After the break, the Dutch had a brief spell of pressure mainly thanks to Robin Van Persie who'd come on as a half-time substitute for the ineffectual Dirk Kuyt, Russia's second striker dribbled and passed his way around John Heitinga, who'd come on as a substitute for the understandably distracted Boularhouz, setting Sergei Semik free on the left. The captain's cross was fast and low, leaving Pavlyuchenko a relatively simple job of sidefooting home on the volley.
Russia continued to create chances but like the watching Arsene Wenger's Arsenal, they were guilty of trying to walk the ball into the net and with only 5 minutes of normal time remaining they were made to rue their succession of misses, when Ruud Van Nistelrooy was left virtually unmarked to head home a Wesley Sneijder free-kick.
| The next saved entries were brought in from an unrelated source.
(** X2.  [remove_duplicates] keeps a row exactly when no earlier row of
    the frame has the same (defendant, amount, settlement_year); no two rows
    of the result share their triple; every row of the input has a row with
    its triple in the result; a second call changes nothing. *)
Theorem remove_duplicates_keeps_firsts (data : DataFrame) :
  remove_duplicates data = keep_firsts [] data
  /\ distinct_triples (remove_duplicates data) = true
  /\ (forall r, In r data ->
        exists r', In r' (remove_duplicates data) /\ same_triple r r' = true)
  /\ remove_duplicates (remove_duplicates data) = remove_duplicates data.
Proof.
  split; [|split; [|split]].
  - unfold remove_duplicates. apply drop_duplicates_keep_firsts. reflexivity.
  - apply drop_duplicates_distinct.
  - unfold remove_duplicates.
    assert (Hgen : forall seen r, In r data ->
              existsb (same_triple r) seen = true
              \/ exists r', In r' (drop_duplicates seen data)
                            /\ same_triple r r' = true).
    { induction data as [|r0 data IH]; intros seen r Hin; [contradiction|].
      simpl. destruct Hin as [->|Hin].
      - destruct (existsb (same_triple r) seen) eqn:E; [left; reflexivity|].
        right. exists r. split; [left; reflexivity|apply same_triple_refl].
      - destruct (existsb (same_triple r0) seen) eqn:E.
        + apply IH. exact Hin.
        + destruct (IH (r0 :: seen) r Hin) as [Hseen|(r' & Hr' & Hs)].
          * simpl in Hseen. apply orb_true_iff in Hseen.
            destruct Hseen as [H0|Hseen]; [|left; exact Hseen].
            right. exists r0. split; [left; reflexivity|exact H0].
          * right. exists r'. split; [right; exact Hr'|exact Hs]. }
    intros r Hin. destruct (Hgen [] r Hin) as [H|H]; [discriminate|exact H].
  - unfold remove_duplicates at 1. apply drop_duplicates_fixed.
    + intros r _. reflexivity.
    + apply drop_duplicates_distinct.
Qed.

End Duplicates.

Section Categorical.

Import Cleaner Clean CleanerFacts.

Lemma ascii_compare_refl (c : ascii) : Ascii.compare c c = Eq.
Proof. unfold Ascii.compare. apply N.compare_refl. Qed.

Lemma string_compare_lt_trans (s1 s2 s3 : string) :
  String.compare s1 s2 = Lt -> String.compare s2 s3 = Lt ->
  String.compare s1 s3 = Lt.
Proof.
  revert s2 s3. induction s1 as [|c1 s1 IH]; intros [|c2 s2] [|c3 s3];
    simpl; try discriminate; try reflexivity.
  destruct (Ascii.compare c1 c2) eqn:E12; try discriminate;
    destruct (Ascii.compare c2 c3) eqn:E23; try discriminate.
  - apply Ascii.compare_eq_iff in E12, E23. subst.
    rewrite ascii_compare_refl. apply IH.
  - apply Ascii.compare_eq_iff in E12. subst. rewrite E23. reflexivity.
  - apply Ascii.compare_eq_iff in E23. subst. rewrite E12. reflexivity.
  - unfold Ascii.compare in *. rewrite N.compare_lt_iff in E12, E23.
    assert (H : (N_of_ascii c1 < N_of_ascii c3)%N) by lia.
    apply N.compare_lt_iff in H. rewrite H. reflexivity.
Qed.

Lemma leb_true_iff (s t : string) :
  leb_true s t <-> String.compare s t = Lt \/ s = t.
Proof.
  unfold leb_true, String.leb. destruct (String.compare s t) eqn:E.
  - apply String.compare_eq_iff in E. tauto.
  - tauto.
  - split; [discriminate|]. intros [H| ->]; [discriminate|].
    assert (String.compare t t = Eq) as Hrefl.
    { clear E. induction t as [|c t IH]; simpl; [reflexivity|].
      rewrite ascii_compare_refl. exact IH. }
    congruence.
Qed.

Lemma leb_true_refl (s : string) : leb_true s s.
Proof. apply leb_true_iff. right. reflexivity. Qed.

Lemma leb_true_trans (s1 s2 s3 : string) :
  leb_true s1 s2 -> leb_true s2 s3 -> leb_true s1 s3.
Proof.
  rewrite !leb_true_iff. intros [H12| ->] [H23| ->]; auto.
  left. eapply string_compare_lt_trans; eassumption.
Qed.

Lemma insert_sorted_In (s x : string) (l : list string) :
  In x (insert_sorted s l) <-> x = s \/ In x l.
Proof.
  induction l as [|y l IH]; simpl.
  - intuition auto.
  - destruct (String.leb s y); simpl; [intuition auto|].
    rewrite IH. intuition auto.
Qed.

Lemma sort_strings_In (x : string) (l : list string) :
  In x (sort_strings l) <-> In x l.
Proof.
  induction l as [|y l IH]; simpl; [tauto|].
  rewrite insert_sorted_In, IH. intuition auto.
Qed.

Lemma insert_sorted_sorted (s : string) (l : list string) :
  StronglySorted leb_true l -> StronglySorted leb_true (insert_sorted s l).
Proof.
  intro Hs. induction Hs as [|y l Hs IH Hy]; simpl.
  - repeat constructor.
  - destruct (String.leb s y) eqn:E.
    + constructor; [constructor; assumption|].
      constructor; [exact E|].
      eapply Forall_impl; [|exact Hy].
      intros z Hz. eapply leb_true_trans; eassumption.
    + constructor; [exact IH|].
      apply Forall_forall. intros z Hz. apply insert_sorted_In in Hz.
      destruct Hz as [->|Hz].
      * destruct (String.leb_total y s) as [H|H]; [exact H|congruence].
      * rewrite Forall_forall in Hy. apply Hy. exact Hz.
Qed.

Lemma sort_strings_sorted (l : list string) :
  StronglySorted leb_true (sort_strings l).
Proof.
  induction l as [|x l IH]; simpl; [constructor|].
  apply insert_sorted_sorted. exact IH.
Qed.

Lemma insert_sorted_length (s : string) (l : list string) :
  List.length (insert_sorted s l) = S (List.length l).
Proof.
  induction l as [|y l IH]; simpl; [reflexivity|].
  destruct (String.leb s y); simpl; [reflexivity|]. rewrite IH. reflexivity.
Qed.

Lemma sort_strings_length (l : list string) :
  List.length (sort_strings l) = List.length l.
Proof.
  induction l as [|x l IH]; simpl; [reflexivity|].
  rewrite insert_sorted_length, IH. reflexivity.
Qed.

(** [index_of] finds the first position of a string, if it occurs. *)
Lemma index_of_nth (s : string) (l : list string) (i : Z) :
  index_of s l = Some i ->
  (0 <= i < Z.of_nat (List.length l))%Z
  /\ nth (Z.to_nat i) l EmptyString = s.
Proof.
  revert i. induction l as [|x l IH]; simpl; intros i H; [discriminate|].
  destruct (String.eqb_spec s x) as [->|Hne].
  - injection H as <-. split; [lia|reflexivity].
  - destruct (index_of s l) as [k|]; [|discriminate].
    injection H as <-. destruct (IH k eq_refl) as [Hk Hnth].
    split; [lia|].
    replace (Z.to_nat (Z.succ k)) with (S (Z.to_nat k)) by lia. exact Hnth.
Qed.

Lemma index_of_In (s : string) (l : list string) :
  In s l -> exists i, index_of s l = Some i.
Proof.
  induction l as [|x l IH]; simpl; [contradiction|].
  intro Hin. destruct (String.eqb_spec s x) as [->|Hne]; [eauto|].
  destruct Hin as [->|Hin]; [congruence|].
  destruct (IH Hin) as [i ->]. simpl. eauto.
Qed.

Lemma sorted_strings_nth (l : list string) :
  StronglySorted leb_true l ->
  forall i j, (i <= j)%nat -> (j < List.length l)%nat ->
              leb_true (nth i l EmptyString) (nth j l EmptyString).
Proof.
  intro Hs. induction Hs as [|x l Hs IH Hx]; intros i j Hij Hj; simpl in Hj.
  - lia.
  - destruct i as [|i], j as [|j]; simpl.
    + apply leb_true_refl.
    + rewrite Forall_forall in Hx. apply Hx. apply nth_In. lia.
    + lia.
    + apply IH; lia.
Qed.

(** The codes of [pd.Categorical]: defined on the values of the column,
    below the number of distinct values, equal only for equal values and
    ordered like the values. *)
Lemma categorical_code_spec (column : list string) (s t : string) :
  In s column -> In t column ->
  exists c d,
    categorical_code column s = Some c
    /\ categorical_code column t = Some d
    /\ (0 <= c < Z.of_nat (List.length (nodup string_dec column)))%Z
    /\ (c = d <-> s = t)
    /\ ((c <= d)%Z <-> leb_true s t).
Proof.
  intros Hs Ht. unfold categorical_code, categories.
  set (cats := sort_strings (nodup string_dec column)).
  assert (Hsorted : StronglySorted leb_true cats) by apply sort_strings_sorted.
  assert (Hlen : List.length cats = List.length (nodup string_dec column))
    by apply sort_strings_length.
  destruct (index_of_In s cats) as [c Hc].
  { apply sort_strings_In, nodup_In. exact Hs. }
  destruct (index_of_In t cats) as [d Hd].
  { apply sort_strings_In, nodup_In. exact Ht. }
  exists c, d. rewrite Hc, Hd.
  destruct (index_of_nth _ _ _ Hc) as [Hcr Hcn].
  destruct (index_of_nth _ _ _ Hd) as [Hdr Hdn].
  assert (Hinj : c = d -> s = t) by (intros ->; congruence).
  assert (Hmono : forall i j a b,
            index_of a cats = Some i -> index_of b cats = Some j ->
            (i <= j)%Z -> leb_true a b).
  { intros i j a b Hi Hj Hij.
    destruct (index_of_nth _ _ _ Hi) as [Hir <-].
    destruct (index_of_nth _ _ _ Hj) as [Hjr <-].
    apply sorted_strings_nth; [exact Hsorted|lia|lia]. }
  split; [reflexivity|]. split; [reflexivity|].
  split; [rewrite <- Hlen; lia|]. split; [|split].
  - split; [exact Hinj|]. intros ->. congruence.
  - apply (Hmono c d s t Hc Hd).
  - intro Hle. destruct (Z.le_gt_cases c d) as [H|H]; [exact H|].
    assert (Hts : leb_true t s) by (apply (Hmono d c t s Hd Hc); lia).
    assert (s = t) by (apply String.leb_antisym; assumption).
    subst. assert (c = d) by congruence. lia.
Qed.

(** X3.  The jurisdiction codes [encode_categories] writes follow the
    names: every row gets a code, from 0 up to the number of distinct
    (filled) jurisdictions of the frame; two rows have the same code exactly
    when they have the same jurisdiction, and the codes are ordered like the
    names. *)
Theorem jurisdiction_codes_follow_names (data : DataFrame) (r1 r2 : Row) :
  In r1 (encode_categories data) ->
  In r2 (encode_categories data) ->
  exists j1 j2 c1 c2,
    jurisdiction r1 = Some j1 /\ jurisdiction r2 = Some j2
    /\ jurisdiction_code r1 = Some c1 /\ jurisdiction_code r2 = Some c2
    /\ (0 <= c1
        < Z.of_nat (List.length (nodup string_dec (filled_jurisdictions data))))%Z
    /\ (c1 = c2 <-> j1 = j2)
    /\ ((c1 <= c2)%Z <-> String.leb j1 j2 = true).
Proof.
  unfold encode_categories. intros H1 H2.
  apply in_map_iff in H1. destruct H1 as (a & <- & Ha).
  apply in_map_iff in H2. destruct H2 as (b & <- & Hb).
  fold (filled_jurisdictions data).
  destruct (categorical_code_spec (filled_jurisdictions data)
              (fillna "Unknown" (jurisdiction a))
              (fillna "Unknown" (jurisdiction b)))
    as (c & d & Hc & Hd & Hrange & Heq & Hle).
  { unfold filled_jurisdictions.
    apply (in_map (fun r => fillna "Unknown" (jurisdiction r))). exact Ha. }
  { unfold filled_jurisdictions.
    apply (in_map (fun r => fillna "Unknown" (jurisdiction r))). exact Hb. }
  exists (fillna "Unknown" (jurisdiction a)),
         (fillna "Unknown" (jurisdiction b)), c, d.
  cbn [jurisdiction jurisdiction_code encode_row].
  split; [reflexivity|]. split; [reflexivity|].
  split; [exact Hc|]. split; [exact Hd|].
  split; [exact Hrange|]. split; [exact Heq|exact Hle].
Qed.

Lemma jurisdiction_codes_follow_names_witness :
  In (nth 0 (encode_categories Samples.table_with_duplicate)
        (Samples.row_worth 0))
     (encode_categories Samples.table_with_duplicate)
  /\ In (nth 2 (encode_categories Samples.table_with_duplicate)
           (Samples.row_worth 0))
        (encode_categories Samples.table_with_duplicate)
  /\ exists j1 j2 c1 c2,
       jurisdiction (nth 0 (encode_categories Samples.table_with_duplicate)
                       (Samples.row_worth 0)) = Some j1
       /\ jurisdiction (nth 2 (encode_categories Samples.table_with_duplicate)
                          (Samples.row_worth 0)) = Some j2
       /\ jurisdiction_code
            (nth 0 (encode_categories Samples.table_with_duplicate)
               (Samples.row_worth 0)) = Some c1
       /\ jurisdiction_code
            (nth 2 (encode_categories Samples.table_with_duplicate)
               (Samples.row_worth 0)) = Some c2
       /\ (0 <= c1
           < Z.of_nat (List.length
                         (nodup string_dec
                            (filled_jurisdictions Samples.table_with_duplicate))))%Z
       /\ (c1 = c2 <-> j1 = j2)
       /\ ((c1 <= c2)%Z <-> String.leb j1 j2 = true).
Proof.
  assert (H1 : In (nth 0 (encode_categories Samples.table_with_duplicate)
                     (Samples.row_worth 0))
                  (encode_categories Samples.table_with_duplicate))
    by (apply nth_In; vm_compute; lia).
  assert (H2 : In (nth 2 (encode_categories Samples.table_with_duplicate)
                     (Samples.row_worth 0))
                  (encode_categories Samples.table_with_duplicate))
    by (apply nth_In; vm_compute; lia).
  split; [exact H1|]. split; [exact H2|].
  exact (jurisdiction_codes_follow_names Samples.table_with_duplicate _ _ H1 H2).
Defined.

End Categorical.

Section CategoryCodes.

Import Cleaner Clean CleanerFacts.

(** Splits on whether [s] is one of the keys a dict literal is probed
    with. *)
Ltac each_entry s :=
  repeat match goal with
  | |- context [String.eqb s ?k] => destruct (String.eqb_spec s k); [subst s|]
  | H : context [String.eqb s ?k] |- _ =>
      destruct (String.eqb_spec s k); [subst s|]
  end.

Lemma fraud_code_known (ft : string) :
  match dict_get fraud_type_mapping ft with
  | Some c =>
      str_in ft Serving.valid_fraud_types = true
      /\ (0 <= c <= 7)%Z /\ query_fraud_code ft = c
  | None => str_in ft Serving.valid_fraud_types = false
  end.
Proof.
  unfold fraud_type_mapping, Serving.valid_fraud_types, str_in. simpl.
  each_entry ft; simpl; try (split; [reflexivity|split; [lia|reflexivity]]).
  reflexivity.
Qed.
In the dying seconds there was time for a bizarre incident with the Russian defender, Kolodin, seemingly sent off for a second bookable offence for fouling the increasingly dangerous, Sneijder, which was immediately rescinded by Spanish ref, Lubos Michel, after he consulted with his assistant and decided that the ball had previously gone over the goal line. The sending off would've been incredibly harsh as replays suggested that Kolodin had not made any contact with the Dutch player.
It would've been easy for the Russians to have been dispirited after letting the Dutch off the hook so late on but in extra-time they continued to press forward and with Van Basten having used all three substitutions, the Netherlands looked as if their only hope was to take the match to penalties (although when you are Dutch, with a penalty record similar to England's, this really isn't a great option).
Russia's second goal came when the Man of the Match, Arshavin danced down the left and flighted a tantalising cross over Van der Sar which Torbinski poked in with a deft touch at the far post, sparking the noisy Russian section of the crowd into ecstatic raptures.
The mercurial Arshavin finally got the goal his display deserved when he wrapped it up four minutes from time, latching on to a throw-in and shooting through Van der Sar's legs.
So my tip for tournament were dispatched with relative ease by a very good looking Russian side and so all three quarter finals have been won by the Group runners up and with the losers all showing that having the luxury afforded by qualifying after two matches and being able to rest players is not necessarily a good thing in a tournament where momentum is all important.